DESCRIPTION OF THE TASK: In the material below, find the line containing "(energy o) a" and the line containing "reproduction_chance : float;", then reproduce exactly both of them and every line between, and nothing else.

INFORMATION GIVEN:
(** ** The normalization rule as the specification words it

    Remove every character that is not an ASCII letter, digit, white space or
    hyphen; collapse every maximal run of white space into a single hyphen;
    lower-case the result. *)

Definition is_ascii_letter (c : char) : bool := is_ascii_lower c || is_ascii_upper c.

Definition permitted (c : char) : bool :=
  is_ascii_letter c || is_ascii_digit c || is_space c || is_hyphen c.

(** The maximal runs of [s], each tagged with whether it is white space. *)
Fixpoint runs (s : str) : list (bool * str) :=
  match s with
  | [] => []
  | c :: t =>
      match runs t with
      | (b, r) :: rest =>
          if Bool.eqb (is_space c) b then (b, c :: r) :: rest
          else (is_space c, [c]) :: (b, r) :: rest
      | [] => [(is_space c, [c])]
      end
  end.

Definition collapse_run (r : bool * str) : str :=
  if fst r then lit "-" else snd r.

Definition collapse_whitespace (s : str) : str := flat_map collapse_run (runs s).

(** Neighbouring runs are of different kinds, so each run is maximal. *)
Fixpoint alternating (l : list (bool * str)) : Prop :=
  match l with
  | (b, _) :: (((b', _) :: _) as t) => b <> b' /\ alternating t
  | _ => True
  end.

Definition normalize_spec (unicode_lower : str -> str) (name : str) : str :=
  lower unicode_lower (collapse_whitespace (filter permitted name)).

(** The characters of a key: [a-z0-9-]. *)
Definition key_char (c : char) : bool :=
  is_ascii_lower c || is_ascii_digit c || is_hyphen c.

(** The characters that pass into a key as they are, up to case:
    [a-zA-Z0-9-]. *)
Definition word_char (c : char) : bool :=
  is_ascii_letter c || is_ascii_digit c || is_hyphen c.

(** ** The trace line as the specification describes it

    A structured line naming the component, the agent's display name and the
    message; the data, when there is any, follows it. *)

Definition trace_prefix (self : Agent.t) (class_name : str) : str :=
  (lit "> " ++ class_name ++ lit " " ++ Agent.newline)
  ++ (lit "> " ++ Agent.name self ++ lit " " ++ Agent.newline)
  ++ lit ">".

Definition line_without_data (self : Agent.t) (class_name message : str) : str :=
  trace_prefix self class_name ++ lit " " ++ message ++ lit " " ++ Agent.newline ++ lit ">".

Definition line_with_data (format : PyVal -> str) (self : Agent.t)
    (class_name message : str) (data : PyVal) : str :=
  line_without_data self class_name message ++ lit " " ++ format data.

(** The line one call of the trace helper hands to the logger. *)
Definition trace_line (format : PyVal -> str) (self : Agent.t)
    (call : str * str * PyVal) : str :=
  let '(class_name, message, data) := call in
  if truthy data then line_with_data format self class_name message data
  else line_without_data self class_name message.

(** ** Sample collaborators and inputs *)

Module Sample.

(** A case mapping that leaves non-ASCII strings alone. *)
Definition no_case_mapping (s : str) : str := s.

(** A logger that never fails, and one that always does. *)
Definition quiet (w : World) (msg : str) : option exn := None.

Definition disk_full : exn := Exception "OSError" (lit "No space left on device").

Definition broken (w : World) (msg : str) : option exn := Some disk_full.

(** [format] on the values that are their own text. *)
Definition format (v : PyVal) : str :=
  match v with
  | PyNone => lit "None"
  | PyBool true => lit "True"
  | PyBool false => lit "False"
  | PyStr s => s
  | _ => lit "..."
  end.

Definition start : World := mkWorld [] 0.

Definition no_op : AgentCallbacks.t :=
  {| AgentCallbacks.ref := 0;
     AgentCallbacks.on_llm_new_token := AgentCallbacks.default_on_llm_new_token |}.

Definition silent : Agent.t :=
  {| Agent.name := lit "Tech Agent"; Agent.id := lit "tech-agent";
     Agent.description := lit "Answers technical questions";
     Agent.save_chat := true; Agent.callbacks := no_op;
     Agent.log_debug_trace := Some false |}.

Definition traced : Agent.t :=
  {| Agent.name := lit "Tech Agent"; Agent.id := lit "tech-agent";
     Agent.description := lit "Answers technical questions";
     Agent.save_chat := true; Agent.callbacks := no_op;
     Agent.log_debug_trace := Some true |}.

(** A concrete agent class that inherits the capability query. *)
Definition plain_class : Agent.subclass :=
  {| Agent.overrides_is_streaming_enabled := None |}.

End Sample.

---

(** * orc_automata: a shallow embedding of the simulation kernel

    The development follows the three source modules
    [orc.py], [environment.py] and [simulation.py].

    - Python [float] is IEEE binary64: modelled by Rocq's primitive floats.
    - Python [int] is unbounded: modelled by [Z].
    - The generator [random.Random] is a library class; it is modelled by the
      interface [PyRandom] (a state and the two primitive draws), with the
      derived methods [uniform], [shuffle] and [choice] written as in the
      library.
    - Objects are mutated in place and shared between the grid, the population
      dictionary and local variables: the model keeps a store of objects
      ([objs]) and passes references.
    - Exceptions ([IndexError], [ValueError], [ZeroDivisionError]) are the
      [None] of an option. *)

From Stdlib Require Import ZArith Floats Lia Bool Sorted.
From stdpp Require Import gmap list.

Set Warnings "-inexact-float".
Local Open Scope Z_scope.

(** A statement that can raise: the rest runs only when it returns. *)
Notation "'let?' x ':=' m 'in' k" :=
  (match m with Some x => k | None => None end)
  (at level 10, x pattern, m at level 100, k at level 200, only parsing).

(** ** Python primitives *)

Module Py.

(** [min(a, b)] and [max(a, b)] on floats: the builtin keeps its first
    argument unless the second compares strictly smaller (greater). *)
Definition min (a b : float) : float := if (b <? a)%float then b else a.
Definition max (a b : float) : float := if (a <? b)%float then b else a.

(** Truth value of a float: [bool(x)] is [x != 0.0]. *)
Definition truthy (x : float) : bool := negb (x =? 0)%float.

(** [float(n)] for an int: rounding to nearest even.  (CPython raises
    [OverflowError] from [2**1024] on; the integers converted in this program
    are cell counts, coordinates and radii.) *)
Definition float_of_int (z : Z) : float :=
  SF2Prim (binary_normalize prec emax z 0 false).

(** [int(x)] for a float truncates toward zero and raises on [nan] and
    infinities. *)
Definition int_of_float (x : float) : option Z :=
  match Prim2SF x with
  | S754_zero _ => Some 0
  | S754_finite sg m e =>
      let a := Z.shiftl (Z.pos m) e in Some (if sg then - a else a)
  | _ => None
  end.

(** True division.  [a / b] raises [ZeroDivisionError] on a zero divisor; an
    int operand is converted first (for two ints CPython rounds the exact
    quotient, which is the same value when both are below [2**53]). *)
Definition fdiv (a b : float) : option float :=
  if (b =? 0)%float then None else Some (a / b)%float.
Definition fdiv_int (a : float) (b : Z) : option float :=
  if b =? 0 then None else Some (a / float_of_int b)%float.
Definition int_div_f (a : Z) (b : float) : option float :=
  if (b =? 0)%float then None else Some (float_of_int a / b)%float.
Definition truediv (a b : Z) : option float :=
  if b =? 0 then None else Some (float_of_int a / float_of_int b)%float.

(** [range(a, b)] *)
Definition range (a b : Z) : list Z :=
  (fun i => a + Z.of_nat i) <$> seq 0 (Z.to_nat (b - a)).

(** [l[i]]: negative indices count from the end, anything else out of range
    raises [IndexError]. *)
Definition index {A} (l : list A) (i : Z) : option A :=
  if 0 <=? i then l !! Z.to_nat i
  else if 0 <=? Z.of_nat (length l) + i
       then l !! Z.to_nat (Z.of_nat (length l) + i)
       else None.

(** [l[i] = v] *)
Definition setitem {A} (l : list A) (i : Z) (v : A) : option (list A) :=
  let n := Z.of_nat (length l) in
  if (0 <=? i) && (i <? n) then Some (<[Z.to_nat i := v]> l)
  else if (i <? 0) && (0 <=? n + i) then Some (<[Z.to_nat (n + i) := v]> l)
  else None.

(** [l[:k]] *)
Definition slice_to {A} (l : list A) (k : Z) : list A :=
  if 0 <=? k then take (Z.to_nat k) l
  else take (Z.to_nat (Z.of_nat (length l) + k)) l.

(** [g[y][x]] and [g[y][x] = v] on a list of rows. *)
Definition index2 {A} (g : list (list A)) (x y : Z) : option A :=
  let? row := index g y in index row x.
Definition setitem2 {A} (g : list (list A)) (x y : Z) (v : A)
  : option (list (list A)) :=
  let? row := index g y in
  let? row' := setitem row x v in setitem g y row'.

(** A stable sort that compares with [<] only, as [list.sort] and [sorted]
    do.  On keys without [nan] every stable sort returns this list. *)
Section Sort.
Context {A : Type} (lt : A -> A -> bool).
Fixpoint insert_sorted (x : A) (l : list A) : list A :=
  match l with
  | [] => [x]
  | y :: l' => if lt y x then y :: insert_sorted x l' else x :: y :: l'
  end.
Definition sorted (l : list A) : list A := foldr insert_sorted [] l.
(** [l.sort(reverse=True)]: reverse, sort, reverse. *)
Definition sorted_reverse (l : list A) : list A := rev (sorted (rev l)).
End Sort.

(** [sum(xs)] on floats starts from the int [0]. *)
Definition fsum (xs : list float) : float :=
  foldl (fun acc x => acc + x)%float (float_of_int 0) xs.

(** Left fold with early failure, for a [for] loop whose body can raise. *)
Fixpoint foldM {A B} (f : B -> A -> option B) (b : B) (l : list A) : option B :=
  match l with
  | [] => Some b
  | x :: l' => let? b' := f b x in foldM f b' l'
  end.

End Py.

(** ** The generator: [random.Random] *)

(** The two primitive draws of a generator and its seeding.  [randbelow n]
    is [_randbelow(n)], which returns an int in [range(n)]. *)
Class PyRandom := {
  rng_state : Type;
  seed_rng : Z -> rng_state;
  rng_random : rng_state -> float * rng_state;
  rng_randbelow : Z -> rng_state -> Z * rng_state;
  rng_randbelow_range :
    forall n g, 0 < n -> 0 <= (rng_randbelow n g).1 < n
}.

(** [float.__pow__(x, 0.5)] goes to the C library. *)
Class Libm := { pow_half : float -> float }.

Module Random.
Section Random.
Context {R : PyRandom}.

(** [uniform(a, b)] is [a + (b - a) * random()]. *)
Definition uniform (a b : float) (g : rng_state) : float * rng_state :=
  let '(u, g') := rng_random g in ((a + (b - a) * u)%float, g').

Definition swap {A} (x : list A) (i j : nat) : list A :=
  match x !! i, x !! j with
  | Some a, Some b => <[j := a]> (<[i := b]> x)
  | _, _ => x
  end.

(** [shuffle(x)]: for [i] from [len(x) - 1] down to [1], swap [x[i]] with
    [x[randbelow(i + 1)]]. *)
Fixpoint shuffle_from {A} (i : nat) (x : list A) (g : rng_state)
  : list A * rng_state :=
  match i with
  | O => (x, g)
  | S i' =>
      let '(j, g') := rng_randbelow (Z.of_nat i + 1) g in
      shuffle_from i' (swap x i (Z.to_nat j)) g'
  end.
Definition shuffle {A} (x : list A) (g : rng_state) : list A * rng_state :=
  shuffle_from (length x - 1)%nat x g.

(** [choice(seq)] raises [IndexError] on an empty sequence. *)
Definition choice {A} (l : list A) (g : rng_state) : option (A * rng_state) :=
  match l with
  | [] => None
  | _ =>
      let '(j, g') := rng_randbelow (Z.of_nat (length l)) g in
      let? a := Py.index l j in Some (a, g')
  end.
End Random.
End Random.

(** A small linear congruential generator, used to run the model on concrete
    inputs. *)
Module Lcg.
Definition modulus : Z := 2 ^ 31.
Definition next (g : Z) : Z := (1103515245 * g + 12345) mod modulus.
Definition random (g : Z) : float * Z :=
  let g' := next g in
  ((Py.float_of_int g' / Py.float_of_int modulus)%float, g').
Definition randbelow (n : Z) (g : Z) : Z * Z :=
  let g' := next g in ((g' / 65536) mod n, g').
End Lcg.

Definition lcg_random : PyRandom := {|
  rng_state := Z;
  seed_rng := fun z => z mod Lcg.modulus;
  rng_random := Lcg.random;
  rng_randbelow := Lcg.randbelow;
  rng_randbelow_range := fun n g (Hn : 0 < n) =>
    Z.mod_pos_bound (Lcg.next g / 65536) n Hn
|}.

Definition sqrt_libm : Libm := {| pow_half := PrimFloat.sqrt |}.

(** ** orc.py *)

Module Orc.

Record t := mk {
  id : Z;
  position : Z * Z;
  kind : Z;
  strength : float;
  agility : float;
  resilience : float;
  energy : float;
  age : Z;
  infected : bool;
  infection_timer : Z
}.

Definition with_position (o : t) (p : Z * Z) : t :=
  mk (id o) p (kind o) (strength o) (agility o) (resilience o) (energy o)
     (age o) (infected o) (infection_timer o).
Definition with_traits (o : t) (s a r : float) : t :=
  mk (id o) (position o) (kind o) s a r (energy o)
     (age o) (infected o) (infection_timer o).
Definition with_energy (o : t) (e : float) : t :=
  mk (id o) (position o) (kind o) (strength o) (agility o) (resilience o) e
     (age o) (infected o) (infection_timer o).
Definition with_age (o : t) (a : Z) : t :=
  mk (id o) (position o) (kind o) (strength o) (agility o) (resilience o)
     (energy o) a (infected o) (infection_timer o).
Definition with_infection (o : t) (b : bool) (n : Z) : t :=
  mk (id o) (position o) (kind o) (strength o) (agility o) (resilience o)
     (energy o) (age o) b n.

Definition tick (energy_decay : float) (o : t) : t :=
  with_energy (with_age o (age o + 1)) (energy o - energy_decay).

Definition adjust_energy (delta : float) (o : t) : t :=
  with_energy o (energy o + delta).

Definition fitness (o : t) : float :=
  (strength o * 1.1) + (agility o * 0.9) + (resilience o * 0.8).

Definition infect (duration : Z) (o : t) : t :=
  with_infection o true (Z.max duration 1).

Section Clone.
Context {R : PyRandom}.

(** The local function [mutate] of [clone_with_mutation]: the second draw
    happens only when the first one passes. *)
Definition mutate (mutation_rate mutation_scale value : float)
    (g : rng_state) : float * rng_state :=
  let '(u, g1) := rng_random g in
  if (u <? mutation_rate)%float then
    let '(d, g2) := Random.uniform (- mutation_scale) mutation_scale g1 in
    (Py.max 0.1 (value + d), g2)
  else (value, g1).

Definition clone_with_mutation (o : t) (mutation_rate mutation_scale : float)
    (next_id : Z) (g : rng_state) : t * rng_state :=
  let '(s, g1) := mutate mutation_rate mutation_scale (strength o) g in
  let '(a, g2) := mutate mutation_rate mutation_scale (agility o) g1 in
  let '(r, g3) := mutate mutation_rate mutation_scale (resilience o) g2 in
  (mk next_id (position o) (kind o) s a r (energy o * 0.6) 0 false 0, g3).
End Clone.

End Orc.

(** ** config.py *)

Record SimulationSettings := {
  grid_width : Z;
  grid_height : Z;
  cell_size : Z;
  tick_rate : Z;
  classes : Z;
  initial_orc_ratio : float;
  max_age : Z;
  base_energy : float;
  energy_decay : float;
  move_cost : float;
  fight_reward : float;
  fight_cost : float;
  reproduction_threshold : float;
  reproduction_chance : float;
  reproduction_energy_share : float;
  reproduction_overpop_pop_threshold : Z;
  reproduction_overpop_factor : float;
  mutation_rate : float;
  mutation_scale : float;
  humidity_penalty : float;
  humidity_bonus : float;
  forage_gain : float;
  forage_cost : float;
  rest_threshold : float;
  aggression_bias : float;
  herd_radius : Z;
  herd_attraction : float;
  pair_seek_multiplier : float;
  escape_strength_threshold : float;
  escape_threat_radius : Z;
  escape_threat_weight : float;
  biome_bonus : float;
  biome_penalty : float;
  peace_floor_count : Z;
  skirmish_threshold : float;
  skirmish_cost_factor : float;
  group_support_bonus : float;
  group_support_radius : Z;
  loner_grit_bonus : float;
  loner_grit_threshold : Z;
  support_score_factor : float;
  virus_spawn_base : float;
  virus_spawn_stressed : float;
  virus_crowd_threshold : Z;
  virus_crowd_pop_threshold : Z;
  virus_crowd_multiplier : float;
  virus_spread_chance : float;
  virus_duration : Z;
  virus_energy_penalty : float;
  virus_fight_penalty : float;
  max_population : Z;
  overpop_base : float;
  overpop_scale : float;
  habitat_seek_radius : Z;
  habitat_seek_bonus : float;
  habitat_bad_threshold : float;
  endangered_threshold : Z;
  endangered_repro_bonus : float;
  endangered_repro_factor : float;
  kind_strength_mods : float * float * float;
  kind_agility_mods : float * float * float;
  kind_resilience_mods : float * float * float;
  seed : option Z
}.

YOUR RESPONSE:
     (energy o) a (infected o) (infection_timer o).
Definition with_infection (o : t) (b : bool) (n : Z) : t :=
  mk (id o) (position o) (kind o) (strength o) (agility o) (resilience o)
     (energy o) (age o) b n.

Definition tick (energy_decay : float) (o : t) : t :=
  with_energy (with_age o (age o + 1)) (energy o - energy_decay).

Definition adjust_energy (delta : float) (o : t) : t :=
  with_energy o (energy o + delta).

Definition fitness (o : t) : float :=
  (strength o * 1.1) + (agility o * 0.9) + (resilience o * 0.8).

Definition infect (duration : Z) (o : t) : t :=
  with_infection o true (Z.max duration 1).

Section Clone.
Context {R : PyRandom}.

(** The local function [mutate] of [clone_with_mutation]: the second draw
    happens only when the first one passes. *)
Definition mutate (mutation_rate mutation_scale value : float)
    (g : rng_state) : float * rng_state :=
  let '(u, g1) := rng_random g in
  if (u <? mutation_rate)%float then
    let '(d, g2) := Random.uniform (- mutation_scale) mutation_scale g1 in
    (Py.max 0.1 (value + d), g2)
  else (value, g1).

Definition clone_with_mutation (o : t) (mutation_rate mutation_scale : float)
    (next_id : Z) (g : rng_state) : t * rng_state :=
  let '(s, g1) := mutate mutation_rate mutation_scale (strength o) g in
  let '(a, g2) := mutate mutation_rate mutation_scale (agility o) g1 in
  let '(r, g3) := mutate mutation_rate mutation_scale (resilience o) g2 in
  (mk next_id (position o) (kind o) s a r (energy o * 0.6) 0 false 0, g3).
End Clone.

End Orc.

(** ** config.py *)

Record SimulationSettings := {
  grid_width : Z;
  grid_height : Z;
  cell_size : Z;
  tick_rate : Z;
  classes : Z;
  initial_orc_ratio : float;
  max_age : Z;
  base_energy : float;
  energy_decay : float;
  move_cost : float;
  fight_reward : float;
  fight_cost : float;
  reproduction_threshold : float;
  reproduction_chance : float;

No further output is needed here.